[Data excerpts]
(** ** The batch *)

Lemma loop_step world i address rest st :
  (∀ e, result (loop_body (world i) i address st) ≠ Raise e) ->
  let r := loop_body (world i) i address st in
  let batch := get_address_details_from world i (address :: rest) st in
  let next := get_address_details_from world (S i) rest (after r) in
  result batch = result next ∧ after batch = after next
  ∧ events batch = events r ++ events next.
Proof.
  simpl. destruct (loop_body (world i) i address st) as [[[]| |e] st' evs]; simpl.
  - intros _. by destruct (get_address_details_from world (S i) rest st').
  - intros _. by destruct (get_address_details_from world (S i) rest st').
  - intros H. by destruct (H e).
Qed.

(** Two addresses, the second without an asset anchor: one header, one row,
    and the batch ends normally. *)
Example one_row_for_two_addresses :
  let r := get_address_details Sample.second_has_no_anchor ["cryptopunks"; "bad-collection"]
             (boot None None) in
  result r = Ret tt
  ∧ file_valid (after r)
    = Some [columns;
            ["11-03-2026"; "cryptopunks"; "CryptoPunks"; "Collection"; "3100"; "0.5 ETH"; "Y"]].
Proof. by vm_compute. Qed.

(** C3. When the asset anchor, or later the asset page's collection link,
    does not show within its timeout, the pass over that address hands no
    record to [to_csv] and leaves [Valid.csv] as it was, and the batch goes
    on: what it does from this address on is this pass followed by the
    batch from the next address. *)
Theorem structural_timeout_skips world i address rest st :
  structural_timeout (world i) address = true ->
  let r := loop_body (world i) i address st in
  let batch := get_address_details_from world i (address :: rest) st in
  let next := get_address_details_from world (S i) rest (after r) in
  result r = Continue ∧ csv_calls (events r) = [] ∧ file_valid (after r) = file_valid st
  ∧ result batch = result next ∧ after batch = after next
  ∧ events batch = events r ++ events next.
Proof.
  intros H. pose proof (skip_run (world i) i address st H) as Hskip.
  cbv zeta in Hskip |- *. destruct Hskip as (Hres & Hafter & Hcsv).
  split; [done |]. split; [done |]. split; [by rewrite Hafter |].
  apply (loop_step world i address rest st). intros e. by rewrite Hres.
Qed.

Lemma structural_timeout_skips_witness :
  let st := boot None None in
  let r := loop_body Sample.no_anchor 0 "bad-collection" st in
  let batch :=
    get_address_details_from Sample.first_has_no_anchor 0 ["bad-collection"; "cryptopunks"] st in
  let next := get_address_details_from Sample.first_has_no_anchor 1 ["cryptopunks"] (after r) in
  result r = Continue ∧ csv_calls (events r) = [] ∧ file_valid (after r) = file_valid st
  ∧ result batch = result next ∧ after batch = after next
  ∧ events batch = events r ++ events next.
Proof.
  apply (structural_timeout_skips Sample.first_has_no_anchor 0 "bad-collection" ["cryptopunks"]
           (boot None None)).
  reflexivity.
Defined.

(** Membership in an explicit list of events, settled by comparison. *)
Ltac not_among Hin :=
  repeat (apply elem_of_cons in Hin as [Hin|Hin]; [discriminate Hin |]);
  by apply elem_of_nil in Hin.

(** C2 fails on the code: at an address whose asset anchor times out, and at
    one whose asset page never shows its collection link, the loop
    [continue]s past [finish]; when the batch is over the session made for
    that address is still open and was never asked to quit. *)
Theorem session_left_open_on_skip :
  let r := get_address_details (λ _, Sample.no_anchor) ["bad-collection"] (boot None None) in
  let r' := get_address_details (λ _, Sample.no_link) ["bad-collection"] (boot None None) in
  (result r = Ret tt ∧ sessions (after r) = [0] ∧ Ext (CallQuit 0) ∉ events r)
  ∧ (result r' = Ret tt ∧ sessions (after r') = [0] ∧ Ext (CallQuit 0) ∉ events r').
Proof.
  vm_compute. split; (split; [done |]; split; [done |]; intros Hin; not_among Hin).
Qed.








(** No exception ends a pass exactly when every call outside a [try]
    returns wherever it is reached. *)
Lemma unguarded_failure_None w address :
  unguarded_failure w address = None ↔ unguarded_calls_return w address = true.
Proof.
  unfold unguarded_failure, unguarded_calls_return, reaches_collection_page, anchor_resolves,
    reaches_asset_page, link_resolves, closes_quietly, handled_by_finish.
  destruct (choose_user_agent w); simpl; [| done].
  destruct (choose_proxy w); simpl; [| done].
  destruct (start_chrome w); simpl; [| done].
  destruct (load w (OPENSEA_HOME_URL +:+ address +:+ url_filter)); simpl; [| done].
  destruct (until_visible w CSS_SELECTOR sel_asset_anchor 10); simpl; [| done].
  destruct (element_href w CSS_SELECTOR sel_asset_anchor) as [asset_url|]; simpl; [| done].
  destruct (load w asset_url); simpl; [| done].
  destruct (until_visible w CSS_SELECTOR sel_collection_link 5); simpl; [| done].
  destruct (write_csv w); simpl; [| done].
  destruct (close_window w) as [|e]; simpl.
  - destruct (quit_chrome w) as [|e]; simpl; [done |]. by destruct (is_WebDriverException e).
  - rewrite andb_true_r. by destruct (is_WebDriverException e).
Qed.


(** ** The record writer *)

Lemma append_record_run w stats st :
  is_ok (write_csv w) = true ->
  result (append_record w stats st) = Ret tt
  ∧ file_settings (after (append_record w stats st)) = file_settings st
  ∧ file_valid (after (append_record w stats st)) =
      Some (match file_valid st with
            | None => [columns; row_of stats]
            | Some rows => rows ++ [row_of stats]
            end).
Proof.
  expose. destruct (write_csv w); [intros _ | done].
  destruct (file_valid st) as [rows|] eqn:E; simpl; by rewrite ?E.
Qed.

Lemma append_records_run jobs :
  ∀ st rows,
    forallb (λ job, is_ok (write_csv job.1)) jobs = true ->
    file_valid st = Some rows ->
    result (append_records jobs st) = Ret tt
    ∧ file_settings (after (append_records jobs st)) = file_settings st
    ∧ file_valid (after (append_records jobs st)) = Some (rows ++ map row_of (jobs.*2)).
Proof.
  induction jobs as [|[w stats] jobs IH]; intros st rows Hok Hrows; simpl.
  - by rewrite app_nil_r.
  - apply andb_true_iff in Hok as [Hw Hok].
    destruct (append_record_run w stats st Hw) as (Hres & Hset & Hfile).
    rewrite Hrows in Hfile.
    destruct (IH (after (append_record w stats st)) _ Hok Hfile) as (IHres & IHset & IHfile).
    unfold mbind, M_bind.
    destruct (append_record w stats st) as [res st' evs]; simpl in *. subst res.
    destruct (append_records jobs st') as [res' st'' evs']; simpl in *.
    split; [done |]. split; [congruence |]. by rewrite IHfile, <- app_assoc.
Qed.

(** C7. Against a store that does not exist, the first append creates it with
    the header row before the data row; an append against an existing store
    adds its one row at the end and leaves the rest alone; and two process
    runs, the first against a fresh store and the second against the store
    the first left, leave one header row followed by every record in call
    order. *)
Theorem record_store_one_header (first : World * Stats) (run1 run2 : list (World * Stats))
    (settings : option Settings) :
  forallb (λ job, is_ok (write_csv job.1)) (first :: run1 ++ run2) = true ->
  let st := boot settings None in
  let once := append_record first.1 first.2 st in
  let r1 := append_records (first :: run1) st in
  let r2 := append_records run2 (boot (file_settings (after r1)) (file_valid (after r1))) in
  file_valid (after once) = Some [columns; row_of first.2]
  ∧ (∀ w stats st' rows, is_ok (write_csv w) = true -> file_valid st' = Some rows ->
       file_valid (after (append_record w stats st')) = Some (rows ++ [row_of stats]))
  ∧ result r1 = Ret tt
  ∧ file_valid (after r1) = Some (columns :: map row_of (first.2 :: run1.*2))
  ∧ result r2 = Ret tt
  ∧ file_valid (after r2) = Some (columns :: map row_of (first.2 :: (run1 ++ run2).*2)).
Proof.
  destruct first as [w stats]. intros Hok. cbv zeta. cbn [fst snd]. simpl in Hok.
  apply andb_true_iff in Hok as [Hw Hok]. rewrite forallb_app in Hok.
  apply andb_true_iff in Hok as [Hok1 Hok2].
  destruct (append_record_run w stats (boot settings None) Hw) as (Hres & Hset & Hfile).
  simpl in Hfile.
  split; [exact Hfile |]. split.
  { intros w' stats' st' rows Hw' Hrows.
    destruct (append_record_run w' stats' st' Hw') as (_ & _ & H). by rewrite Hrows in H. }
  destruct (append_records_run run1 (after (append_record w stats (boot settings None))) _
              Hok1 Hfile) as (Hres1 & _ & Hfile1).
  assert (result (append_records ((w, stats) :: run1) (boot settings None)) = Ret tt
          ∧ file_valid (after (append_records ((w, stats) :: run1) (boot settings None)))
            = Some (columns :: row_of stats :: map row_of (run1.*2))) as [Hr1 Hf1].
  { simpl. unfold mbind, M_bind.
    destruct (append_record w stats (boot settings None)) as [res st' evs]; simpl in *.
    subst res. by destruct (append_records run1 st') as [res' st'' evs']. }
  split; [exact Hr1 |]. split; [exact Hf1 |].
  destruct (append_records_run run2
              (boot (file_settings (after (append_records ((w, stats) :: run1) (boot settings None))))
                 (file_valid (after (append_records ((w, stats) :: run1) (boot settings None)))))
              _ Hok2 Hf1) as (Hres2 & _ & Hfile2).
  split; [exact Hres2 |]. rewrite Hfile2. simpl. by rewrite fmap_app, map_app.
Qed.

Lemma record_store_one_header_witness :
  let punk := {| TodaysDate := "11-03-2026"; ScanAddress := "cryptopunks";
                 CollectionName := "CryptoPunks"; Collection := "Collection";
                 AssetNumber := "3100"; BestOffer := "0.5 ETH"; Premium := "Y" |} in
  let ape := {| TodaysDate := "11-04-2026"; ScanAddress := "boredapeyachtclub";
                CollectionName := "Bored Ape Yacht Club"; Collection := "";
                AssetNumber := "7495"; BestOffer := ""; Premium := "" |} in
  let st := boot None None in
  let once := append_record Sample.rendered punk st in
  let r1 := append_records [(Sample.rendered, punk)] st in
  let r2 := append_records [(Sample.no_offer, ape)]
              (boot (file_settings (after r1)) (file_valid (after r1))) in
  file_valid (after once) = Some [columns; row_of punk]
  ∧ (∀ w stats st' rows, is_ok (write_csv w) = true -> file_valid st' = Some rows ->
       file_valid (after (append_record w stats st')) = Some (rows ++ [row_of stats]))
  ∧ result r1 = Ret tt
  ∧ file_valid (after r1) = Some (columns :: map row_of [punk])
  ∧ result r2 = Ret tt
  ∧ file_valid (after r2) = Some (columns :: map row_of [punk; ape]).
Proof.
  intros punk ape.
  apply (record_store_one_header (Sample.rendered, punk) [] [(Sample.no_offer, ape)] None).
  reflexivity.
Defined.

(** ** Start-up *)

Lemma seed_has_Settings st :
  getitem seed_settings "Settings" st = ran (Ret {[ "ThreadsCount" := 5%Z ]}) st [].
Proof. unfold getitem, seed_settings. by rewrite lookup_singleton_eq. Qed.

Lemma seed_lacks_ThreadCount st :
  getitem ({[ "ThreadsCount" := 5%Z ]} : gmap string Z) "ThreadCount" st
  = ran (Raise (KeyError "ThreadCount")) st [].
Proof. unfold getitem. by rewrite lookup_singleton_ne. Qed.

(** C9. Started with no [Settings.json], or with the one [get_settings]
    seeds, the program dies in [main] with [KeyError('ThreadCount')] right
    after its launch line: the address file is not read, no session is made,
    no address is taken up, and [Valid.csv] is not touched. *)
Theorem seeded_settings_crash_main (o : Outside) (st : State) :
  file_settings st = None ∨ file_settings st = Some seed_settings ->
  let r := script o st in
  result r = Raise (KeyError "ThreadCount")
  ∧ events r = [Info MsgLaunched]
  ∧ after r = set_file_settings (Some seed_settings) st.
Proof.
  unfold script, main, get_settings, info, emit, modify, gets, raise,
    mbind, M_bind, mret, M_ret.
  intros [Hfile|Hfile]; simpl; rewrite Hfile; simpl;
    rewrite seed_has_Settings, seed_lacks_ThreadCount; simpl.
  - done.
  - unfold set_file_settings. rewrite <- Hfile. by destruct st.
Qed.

* * *

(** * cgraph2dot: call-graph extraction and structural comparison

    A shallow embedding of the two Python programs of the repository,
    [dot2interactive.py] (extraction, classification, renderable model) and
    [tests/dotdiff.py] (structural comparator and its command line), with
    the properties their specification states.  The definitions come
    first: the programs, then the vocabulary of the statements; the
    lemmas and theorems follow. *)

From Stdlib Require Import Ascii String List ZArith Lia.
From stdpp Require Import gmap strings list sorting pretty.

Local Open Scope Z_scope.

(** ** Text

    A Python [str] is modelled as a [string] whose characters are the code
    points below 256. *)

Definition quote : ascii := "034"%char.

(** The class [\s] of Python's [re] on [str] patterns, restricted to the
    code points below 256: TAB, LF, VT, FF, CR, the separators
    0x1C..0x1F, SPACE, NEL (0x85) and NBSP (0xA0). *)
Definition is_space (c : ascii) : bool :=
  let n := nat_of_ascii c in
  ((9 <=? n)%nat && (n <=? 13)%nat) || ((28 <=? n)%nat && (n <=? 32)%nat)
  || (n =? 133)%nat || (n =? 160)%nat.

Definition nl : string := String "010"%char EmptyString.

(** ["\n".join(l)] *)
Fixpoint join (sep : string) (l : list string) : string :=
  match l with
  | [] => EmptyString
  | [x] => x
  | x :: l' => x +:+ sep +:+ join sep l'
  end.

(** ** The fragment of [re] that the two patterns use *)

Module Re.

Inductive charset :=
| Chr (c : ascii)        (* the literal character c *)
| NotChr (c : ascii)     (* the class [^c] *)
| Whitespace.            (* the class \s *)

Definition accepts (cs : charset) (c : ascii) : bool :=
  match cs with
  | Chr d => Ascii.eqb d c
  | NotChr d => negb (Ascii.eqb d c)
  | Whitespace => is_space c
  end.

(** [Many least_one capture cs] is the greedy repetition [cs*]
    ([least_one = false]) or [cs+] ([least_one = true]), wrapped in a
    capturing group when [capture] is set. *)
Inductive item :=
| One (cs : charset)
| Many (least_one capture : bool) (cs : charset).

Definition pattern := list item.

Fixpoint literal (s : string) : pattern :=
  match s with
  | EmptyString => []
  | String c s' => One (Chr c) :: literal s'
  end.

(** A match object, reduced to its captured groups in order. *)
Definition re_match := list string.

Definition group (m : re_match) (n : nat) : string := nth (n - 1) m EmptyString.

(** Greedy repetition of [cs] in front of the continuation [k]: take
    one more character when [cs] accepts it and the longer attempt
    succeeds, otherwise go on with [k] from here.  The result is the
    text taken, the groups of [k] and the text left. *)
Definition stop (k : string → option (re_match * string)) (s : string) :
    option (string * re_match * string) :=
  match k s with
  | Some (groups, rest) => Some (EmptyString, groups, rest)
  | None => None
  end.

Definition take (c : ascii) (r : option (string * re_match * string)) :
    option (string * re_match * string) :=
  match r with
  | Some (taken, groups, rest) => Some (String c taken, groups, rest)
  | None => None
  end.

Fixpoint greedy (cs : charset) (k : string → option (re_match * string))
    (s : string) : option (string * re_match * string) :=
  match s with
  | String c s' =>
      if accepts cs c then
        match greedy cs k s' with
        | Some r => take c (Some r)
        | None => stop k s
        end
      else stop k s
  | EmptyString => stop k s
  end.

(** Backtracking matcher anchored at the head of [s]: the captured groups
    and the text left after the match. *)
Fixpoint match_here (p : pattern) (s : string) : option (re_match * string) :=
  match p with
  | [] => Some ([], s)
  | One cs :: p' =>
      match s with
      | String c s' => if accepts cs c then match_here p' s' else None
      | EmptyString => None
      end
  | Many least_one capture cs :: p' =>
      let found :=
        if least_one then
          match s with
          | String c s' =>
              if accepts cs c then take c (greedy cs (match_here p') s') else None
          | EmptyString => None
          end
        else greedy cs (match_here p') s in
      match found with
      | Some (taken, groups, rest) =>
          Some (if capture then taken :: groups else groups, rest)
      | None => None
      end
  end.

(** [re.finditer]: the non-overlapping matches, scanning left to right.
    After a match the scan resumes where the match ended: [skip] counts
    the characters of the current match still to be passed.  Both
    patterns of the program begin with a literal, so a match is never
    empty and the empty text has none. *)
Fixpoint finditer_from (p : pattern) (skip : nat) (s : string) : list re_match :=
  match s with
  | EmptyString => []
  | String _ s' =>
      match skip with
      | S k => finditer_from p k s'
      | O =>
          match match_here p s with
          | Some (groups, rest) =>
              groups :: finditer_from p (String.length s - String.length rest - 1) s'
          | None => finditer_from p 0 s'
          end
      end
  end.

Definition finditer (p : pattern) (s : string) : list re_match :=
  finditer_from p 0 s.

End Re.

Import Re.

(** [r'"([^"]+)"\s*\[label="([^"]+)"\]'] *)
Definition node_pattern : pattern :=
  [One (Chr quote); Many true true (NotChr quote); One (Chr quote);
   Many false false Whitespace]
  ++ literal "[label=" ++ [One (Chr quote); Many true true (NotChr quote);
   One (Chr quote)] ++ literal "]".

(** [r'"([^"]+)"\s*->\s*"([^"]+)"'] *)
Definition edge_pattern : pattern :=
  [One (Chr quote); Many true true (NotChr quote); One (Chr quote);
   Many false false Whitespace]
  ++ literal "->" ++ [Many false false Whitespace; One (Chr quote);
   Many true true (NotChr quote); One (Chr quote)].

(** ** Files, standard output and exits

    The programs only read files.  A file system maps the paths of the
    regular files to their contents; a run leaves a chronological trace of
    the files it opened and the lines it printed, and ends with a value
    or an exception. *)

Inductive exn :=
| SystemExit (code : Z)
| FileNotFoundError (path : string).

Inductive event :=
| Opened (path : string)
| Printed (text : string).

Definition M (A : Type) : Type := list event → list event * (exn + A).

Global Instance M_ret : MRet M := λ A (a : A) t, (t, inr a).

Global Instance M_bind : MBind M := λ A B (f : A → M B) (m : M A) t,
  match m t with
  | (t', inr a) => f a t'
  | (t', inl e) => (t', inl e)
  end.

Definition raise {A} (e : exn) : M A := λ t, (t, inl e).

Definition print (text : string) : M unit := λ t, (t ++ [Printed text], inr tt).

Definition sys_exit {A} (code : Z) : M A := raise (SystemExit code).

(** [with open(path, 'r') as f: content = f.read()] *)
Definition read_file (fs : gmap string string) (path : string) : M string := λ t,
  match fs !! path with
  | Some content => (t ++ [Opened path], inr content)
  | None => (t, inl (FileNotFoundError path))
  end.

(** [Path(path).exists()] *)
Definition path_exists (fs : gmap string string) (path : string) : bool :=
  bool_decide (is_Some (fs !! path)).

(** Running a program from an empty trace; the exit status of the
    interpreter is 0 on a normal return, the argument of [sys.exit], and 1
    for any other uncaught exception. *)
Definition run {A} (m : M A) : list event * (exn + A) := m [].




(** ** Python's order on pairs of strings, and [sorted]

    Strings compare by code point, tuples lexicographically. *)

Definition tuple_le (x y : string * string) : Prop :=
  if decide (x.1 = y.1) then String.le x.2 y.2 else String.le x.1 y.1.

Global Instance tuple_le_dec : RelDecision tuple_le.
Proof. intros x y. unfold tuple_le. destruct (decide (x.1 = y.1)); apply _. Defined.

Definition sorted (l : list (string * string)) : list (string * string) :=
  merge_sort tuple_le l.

==

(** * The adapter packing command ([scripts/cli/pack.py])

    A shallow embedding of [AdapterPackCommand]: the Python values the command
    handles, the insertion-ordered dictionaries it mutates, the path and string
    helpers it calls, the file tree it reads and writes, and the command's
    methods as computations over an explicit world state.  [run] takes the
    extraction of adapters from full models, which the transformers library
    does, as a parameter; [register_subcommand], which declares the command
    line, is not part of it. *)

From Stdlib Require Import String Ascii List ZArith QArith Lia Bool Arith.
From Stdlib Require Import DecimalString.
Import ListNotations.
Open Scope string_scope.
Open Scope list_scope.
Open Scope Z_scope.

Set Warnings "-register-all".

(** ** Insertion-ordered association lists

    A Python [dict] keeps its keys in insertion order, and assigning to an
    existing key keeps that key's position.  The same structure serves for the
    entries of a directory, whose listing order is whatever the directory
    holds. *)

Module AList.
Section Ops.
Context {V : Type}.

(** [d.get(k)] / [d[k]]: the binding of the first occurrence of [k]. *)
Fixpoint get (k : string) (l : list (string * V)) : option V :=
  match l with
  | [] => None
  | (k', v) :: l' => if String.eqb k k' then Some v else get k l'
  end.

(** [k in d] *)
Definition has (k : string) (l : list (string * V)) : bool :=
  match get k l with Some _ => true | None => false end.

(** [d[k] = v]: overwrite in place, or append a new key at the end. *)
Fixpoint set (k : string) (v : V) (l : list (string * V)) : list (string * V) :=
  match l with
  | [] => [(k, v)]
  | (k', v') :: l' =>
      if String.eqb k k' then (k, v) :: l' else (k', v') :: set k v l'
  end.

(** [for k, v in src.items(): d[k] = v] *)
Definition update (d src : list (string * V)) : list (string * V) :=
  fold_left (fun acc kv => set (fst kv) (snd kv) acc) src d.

_EXERCISE GOAL_
Looking over the records, find each line with the word "else" and copy it.

_EXERCISE RESPONSE_
      else stop k s
      | String c s' => if accepts cs c then match_here p' s' else None
              if accepts cs c then take c (greedy cs (match_here p') s') else None
        else greedy cs (match_here p') s in
          Some (if capture then taken :: groups else groups, rest)
  if decide (x.1 = y.1) then String.le x.2 y.2 else String.le x.1 y.1.
  | (k', v) :: l' => if String.eqb k k' then Some v else get k l'
      if String.eqb k k' then (k, v) :: l' else (k', v') :: set k v l'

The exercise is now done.